• _Given entries_:
[Start of section]
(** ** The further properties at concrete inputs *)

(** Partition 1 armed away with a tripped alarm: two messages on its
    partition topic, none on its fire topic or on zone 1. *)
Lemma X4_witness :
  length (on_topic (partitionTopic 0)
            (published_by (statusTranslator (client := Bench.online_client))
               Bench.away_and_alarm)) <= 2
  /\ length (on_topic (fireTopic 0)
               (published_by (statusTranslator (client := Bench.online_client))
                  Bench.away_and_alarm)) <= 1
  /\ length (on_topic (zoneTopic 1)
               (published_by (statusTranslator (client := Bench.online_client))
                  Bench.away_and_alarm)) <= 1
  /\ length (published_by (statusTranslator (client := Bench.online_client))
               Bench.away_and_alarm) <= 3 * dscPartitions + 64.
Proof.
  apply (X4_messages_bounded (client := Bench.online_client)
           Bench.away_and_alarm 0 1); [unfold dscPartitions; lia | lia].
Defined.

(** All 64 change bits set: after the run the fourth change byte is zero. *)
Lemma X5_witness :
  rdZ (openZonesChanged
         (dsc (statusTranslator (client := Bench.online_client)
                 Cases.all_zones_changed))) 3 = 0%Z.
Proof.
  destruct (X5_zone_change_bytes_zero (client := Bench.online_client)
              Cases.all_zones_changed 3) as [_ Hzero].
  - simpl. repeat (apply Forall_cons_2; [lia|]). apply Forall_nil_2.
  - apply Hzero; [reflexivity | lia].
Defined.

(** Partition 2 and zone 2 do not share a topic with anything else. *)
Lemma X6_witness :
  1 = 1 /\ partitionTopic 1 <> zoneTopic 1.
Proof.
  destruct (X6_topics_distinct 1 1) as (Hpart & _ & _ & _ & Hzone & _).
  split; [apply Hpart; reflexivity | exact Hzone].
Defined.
[End of section]
[Start of section]
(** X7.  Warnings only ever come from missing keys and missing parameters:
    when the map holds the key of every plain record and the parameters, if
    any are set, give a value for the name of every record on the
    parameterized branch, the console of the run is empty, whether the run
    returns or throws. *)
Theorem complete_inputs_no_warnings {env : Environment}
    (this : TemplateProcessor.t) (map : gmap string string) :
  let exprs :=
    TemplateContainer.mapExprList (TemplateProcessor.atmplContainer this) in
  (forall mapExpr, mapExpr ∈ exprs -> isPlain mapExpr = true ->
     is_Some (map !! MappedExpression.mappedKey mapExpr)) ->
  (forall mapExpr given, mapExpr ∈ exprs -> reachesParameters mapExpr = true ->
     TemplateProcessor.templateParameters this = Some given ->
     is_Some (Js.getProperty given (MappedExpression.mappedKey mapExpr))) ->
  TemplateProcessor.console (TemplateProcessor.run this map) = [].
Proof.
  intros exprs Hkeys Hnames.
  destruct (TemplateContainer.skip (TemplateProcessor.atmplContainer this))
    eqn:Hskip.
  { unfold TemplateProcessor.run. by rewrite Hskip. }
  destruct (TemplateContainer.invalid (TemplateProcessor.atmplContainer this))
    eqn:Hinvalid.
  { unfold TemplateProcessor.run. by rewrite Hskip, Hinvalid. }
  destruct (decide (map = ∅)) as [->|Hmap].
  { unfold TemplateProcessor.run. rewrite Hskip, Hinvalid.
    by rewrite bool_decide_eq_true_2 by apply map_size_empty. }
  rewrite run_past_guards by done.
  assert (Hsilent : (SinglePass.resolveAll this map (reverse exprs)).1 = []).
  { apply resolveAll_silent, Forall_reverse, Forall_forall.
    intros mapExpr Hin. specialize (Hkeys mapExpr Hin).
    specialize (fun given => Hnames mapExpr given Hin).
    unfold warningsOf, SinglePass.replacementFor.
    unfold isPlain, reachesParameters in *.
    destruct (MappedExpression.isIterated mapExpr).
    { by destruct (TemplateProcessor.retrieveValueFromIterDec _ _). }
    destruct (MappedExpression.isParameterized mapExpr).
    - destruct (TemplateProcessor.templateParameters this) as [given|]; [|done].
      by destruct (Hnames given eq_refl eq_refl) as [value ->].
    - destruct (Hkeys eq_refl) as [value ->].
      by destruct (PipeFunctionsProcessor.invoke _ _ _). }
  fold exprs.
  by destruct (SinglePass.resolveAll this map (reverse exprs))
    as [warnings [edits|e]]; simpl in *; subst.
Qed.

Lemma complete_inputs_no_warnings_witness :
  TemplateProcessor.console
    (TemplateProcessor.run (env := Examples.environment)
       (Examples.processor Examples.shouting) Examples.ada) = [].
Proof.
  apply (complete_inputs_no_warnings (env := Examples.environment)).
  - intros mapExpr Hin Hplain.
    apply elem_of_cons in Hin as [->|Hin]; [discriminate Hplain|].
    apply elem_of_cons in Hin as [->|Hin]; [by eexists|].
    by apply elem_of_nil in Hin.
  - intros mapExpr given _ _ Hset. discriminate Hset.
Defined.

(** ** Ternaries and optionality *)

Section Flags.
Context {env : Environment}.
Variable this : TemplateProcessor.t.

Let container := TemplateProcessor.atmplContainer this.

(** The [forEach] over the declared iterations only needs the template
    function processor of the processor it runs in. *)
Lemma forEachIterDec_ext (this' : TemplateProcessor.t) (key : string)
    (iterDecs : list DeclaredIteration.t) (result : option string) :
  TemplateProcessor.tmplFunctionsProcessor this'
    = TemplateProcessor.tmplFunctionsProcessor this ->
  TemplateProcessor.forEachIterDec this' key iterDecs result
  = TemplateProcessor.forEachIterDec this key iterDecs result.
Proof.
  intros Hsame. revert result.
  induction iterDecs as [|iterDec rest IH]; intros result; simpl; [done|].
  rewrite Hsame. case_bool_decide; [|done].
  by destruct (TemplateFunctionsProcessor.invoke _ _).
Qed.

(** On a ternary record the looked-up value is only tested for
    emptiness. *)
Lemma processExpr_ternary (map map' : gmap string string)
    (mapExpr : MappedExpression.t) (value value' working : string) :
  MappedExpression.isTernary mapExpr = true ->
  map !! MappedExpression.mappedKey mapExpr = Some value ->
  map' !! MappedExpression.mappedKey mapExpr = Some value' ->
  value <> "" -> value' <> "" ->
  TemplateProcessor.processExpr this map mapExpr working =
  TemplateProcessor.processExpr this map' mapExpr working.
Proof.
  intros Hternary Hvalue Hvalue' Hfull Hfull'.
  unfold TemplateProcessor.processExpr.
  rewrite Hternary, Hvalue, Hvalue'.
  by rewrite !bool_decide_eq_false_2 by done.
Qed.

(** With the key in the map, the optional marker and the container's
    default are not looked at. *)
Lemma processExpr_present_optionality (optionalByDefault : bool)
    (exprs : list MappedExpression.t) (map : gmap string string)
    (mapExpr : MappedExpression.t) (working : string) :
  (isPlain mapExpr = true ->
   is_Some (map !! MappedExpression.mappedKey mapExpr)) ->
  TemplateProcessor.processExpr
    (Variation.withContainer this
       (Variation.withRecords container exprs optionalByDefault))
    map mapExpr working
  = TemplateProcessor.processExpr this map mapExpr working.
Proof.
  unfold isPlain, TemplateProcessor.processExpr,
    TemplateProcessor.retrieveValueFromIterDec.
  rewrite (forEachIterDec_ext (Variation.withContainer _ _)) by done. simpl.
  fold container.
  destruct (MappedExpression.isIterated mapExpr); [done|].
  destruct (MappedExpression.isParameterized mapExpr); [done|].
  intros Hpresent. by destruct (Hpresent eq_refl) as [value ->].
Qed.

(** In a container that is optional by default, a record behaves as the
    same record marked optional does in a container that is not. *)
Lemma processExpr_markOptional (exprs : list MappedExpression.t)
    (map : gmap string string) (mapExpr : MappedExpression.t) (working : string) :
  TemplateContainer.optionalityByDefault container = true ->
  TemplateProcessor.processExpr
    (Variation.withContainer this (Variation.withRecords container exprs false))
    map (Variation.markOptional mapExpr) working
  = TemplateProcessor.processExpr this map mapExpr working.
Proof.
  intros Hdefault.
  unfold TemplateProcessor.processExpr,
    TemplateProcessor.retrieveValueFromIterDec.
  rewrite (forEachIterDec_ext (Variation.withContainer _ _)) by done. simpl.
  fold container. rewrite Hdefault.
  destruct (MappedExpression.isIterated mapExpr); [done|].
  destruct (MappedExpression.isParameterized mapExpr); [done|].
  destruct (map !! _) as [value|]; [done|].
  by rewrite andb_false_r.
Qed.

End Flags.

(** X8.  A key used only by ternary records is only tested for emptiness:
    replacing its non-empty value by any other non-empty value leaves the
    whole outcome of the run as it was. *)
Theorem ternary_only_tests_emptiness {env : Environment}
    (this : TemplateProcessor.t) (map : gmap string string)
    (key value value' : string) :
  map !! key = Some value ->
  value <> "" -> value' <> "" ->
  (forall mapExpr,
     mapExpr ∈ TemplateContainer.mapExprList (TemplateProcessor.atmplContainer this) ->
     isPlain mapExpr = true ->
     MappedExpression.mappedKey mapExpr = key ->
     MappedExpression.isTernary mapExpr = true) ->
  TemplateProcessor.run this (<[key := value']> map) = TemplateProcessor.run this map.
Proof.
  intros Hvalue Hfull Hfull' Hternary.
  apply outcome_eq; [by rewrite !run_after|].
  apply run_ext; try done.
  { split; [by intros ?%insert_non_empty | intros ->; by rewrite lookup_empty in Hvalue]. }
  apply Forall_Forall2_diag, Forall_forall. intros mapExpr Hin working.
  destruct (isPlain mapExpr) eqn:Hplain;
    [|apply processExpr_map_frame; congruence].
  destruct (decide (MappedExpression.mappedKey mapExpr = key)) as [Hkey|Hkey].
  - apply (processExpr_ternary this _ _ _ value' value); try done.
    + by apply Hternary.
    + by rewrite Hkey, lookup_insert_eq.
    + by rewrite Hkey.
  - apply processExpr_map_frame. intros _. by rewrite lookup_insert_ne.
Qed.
[End of section]
• _About this exercise_:
Count the lines in the listing above that include the word "iterDecs". Reply with the number only.

• _Expected output_:
4